§ EXERCISE GOAL
What is needed is an exact copy of the lines from the one containing "rewrite Hl in" through the final line of the material below.

§ RECORDED DATA
(* ===== verification/QueueLoops.v ===== *)
(** The loops of the list macros: traversals, traversals whose body may unlink
    the current element, and the search for a predecessor. *)
From S2P Require Import Prelude QueueCode QueueRep.

Section loops.
Context (l : list loc) (next : ptr → Q ptr) (body : ptr → Q unit).
Context (I : list loc → q_state → Prop).

(** A traversal runs its body on every element once, in order, when [next]
    steps along [l] after each run of the body. *)
Lemma wp_foreach fuel st :
  (∀ l1 x l2 st, l = l1 ++ x :: l2 → I l1 st →
     wp (body (Some x)) st (λ _ st', I (l1 ++ [x]) st' ∧
       wp (next (Some x)) st' (λ r st'', r = head l2 ∧ st'' = st'))) →
  I [] st → length l < fuel →
  wp (foreach fuel next body (head l)) st (λ r st', r = l ∧ I l st').
Proof.
  intros Hbody HI Hf. unfold foreach.
  eapply (wp_loop (λ n '(var, seen) st, ∃ l2, l = seen ++ l2 ∧ var = head l2 ∧
    n = length l2 ∧ I seen st)); [|by exists l|done].
  intros n [var seen] s (l2 & Hl & -> & -> & Hs). destruct l2 as [|x l2]; simpl.
  { apply wp_ret. rewrite app_nil_r in Hl. by rewrite Hl. }
  apply wp_bind. eapply wp_mono; [by apply (Hbody _ _ _ s Hl)|].
  intros [] s1 [HI1 Hn]. apply wp_bind. eapply wp_mono; [exact Hn|].
  intros r s2 [-> ->]. apply wp_ret. exists (length l2). split; [lia|].
  exists l2. by rewrite <-app_assoc.
Qed.

(** The same when the successor is read before the body runs. *)
Lemma wp_foreach_safe fuel st :
  (∀ l1 x l2 st, l = l1 ++ x :: l2 → I l1 st →
     wp (next (Some x)) st (λ r st', r = head l2 ∧ st' = st ∧
       wp (body (Some x)) st (λ _ st', I (l1 ++ [x]) st'))) →
  I [] st → length l < fuel →
  wp (foreach_safe fuel next body (head l)) st (λ r st', r = l ∧ I l st').
Proof.
  intros Hbody HI Hf. unfold foreach_safe.
  eapply (wp_loop (λ n '(var, seen) st, ∃ l2, l = seen ++ l2 ∧ var = head l2 ∧
    n = length l2 ∧ I seen st)); [|by exists l|done].
  intros n [var seen] s (l2 & Hl & -> & -> & Hs). destruct l2 as [|x l2]; simpl.
  { apply wp_ret. rewrite app_nil_r in Hl. by rewrite Hl. }
  apply wp_bind. eapply wp_mono; [by apply (Hbody _ _ _ s Hl)|].
  intros r s1 (-> & -> & Hb). apply wp_bind. eapply wp_mono; [exact Hb|].
  intros [] s2 HI2. apply wp_ret. exists (length l2). split; [lia|].
  exists l2. by rewrite <-app_assoc.
Qed.
End loops.

Section reads.
Context (lay : layout) (h : loc) (st : q_state).

Lemma wp_ld_first l :
  queue lay st h l → wp (ld_first h) st (λ r st', r = head l ∧ st' = st).
Proof. intros. destruct st as [P A]. destruct l; q_split; by q_run. Qed.

Lemma wp_ld_next l1 x l2 :
  queue lay st h (l1 ++ x :: l2) →
  wp (ld_next (Some x)) st (λ r st', r = head l2 ∧ st' = st).
Proof. intros. destruct st as [P A]. destruct l2; q_split; by q_run. Qed.

(** The element before [e], searched from the first one. *)
Lemma wp_find_prev fuel l1 p e l2 :
  NoDup (l1 ++ p :: e :: l2) → queue lay st h (l1 ++ p :: e :: l2) →
  length l1 + 1 < fuel →
  wp (find_prev fuel (head (l1 ++ p :: e :: l2)) (Some e)) st
    (λ r st', r = Some p ∧ st' = st).
Proof.
  intros Hnd Hq Hf. unfold find_prev.
  eapply (wp_loop (λ n cur s, s = st ∧ ∃ k1 k2, l1 ++ [p] = k1 ++ k2 ∧ k2 ≠ [] ∧
    cur = head k2 ∧ n = length k2)); [|split; [done|exists [], (l1 ++ [p])]|].
  2:{ split_and!; [done|by destruct l1|by destruct l1|done]. }
  2:{ rewrite length_app. simpl. lia. }
  intros n cur s (-> & k1 & k2 & Hk & Hne & -> & ->).
  destruct k2 as [|x k2]; [done|]. simpl head.
  assert (l1 ++ p :: e :: l2 = k1 ++ x :: (k2 ++ e :: l2)) as Hl.
  { change (p :: e :: l2) with ([p] ++ e :: l2). rewrite app_assoc, Hk, <-app_assoc. done. }
  rewrite Hl in Hq, Hnd. apply wp_bind. eapply wp_mono; [by eapply wp_ld_next|].
  intros r s [-> ->]. destruct k2 as [|y k2]; simpl.
  - unfold same. rewrite bool_decide_true by done. apply wp_ret.
    by apply app_inj_tail in Hk as [_ ->].
  - unfold same. rewrite bool_decide_false.
    2:{ intros [= ->]. apply NoDup_cut in Hnd as (_ & _ & Hnd).
        simpl in Hnd. apply NoDup_cut in Hnd as (_ & Hnd & _). set_solver. }
    apply wp_bind. eapply wp_mono; [by eapply wp_ld_next|]. intros r s [-> ->].
    apply wp_ret. exists (length (y :: k2)). split; [simpl; lia|].
    split; [done|]. exists (k1 ++ [x]), (y :: k2). by rewrite <-app_assoc.
Qed.
End reads.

§ REPLY TO THE EXERCISE
  rewrite Hl in Hq, Hnd. apply wp_bind. eapply wp_mono; [by eapply wp_ld_next|].
  intros r s [-> ->]. destruct k2 as [|y k2]; simpl.
  - unfold same. rewrite bool_decide_true by done. apply wp_ret.
    by apply app_inj_tail in Hk as [_ ->].
  - unfold same. rewrite bool_decide_false.
    2:{ intros [= ->]. apply NoDup_cut in Hnd as (_ & _ & Hnd).
        simpl in Hnd. apply NoDup_cut in Hnd as (_ & Hnd & _). set_solver. }
    apply wp_bind. eapply wp_mono; [by eapply wp_ld_next|]. intros r s [-> ->].
    apply wp_ret. exists (length (y :: k2)). split; [simpl; lia|].
    split; [done|]. exists (k1 ++ [x]), (y :: k2). by rewrite <-app_assoc.
Qed.
End reads.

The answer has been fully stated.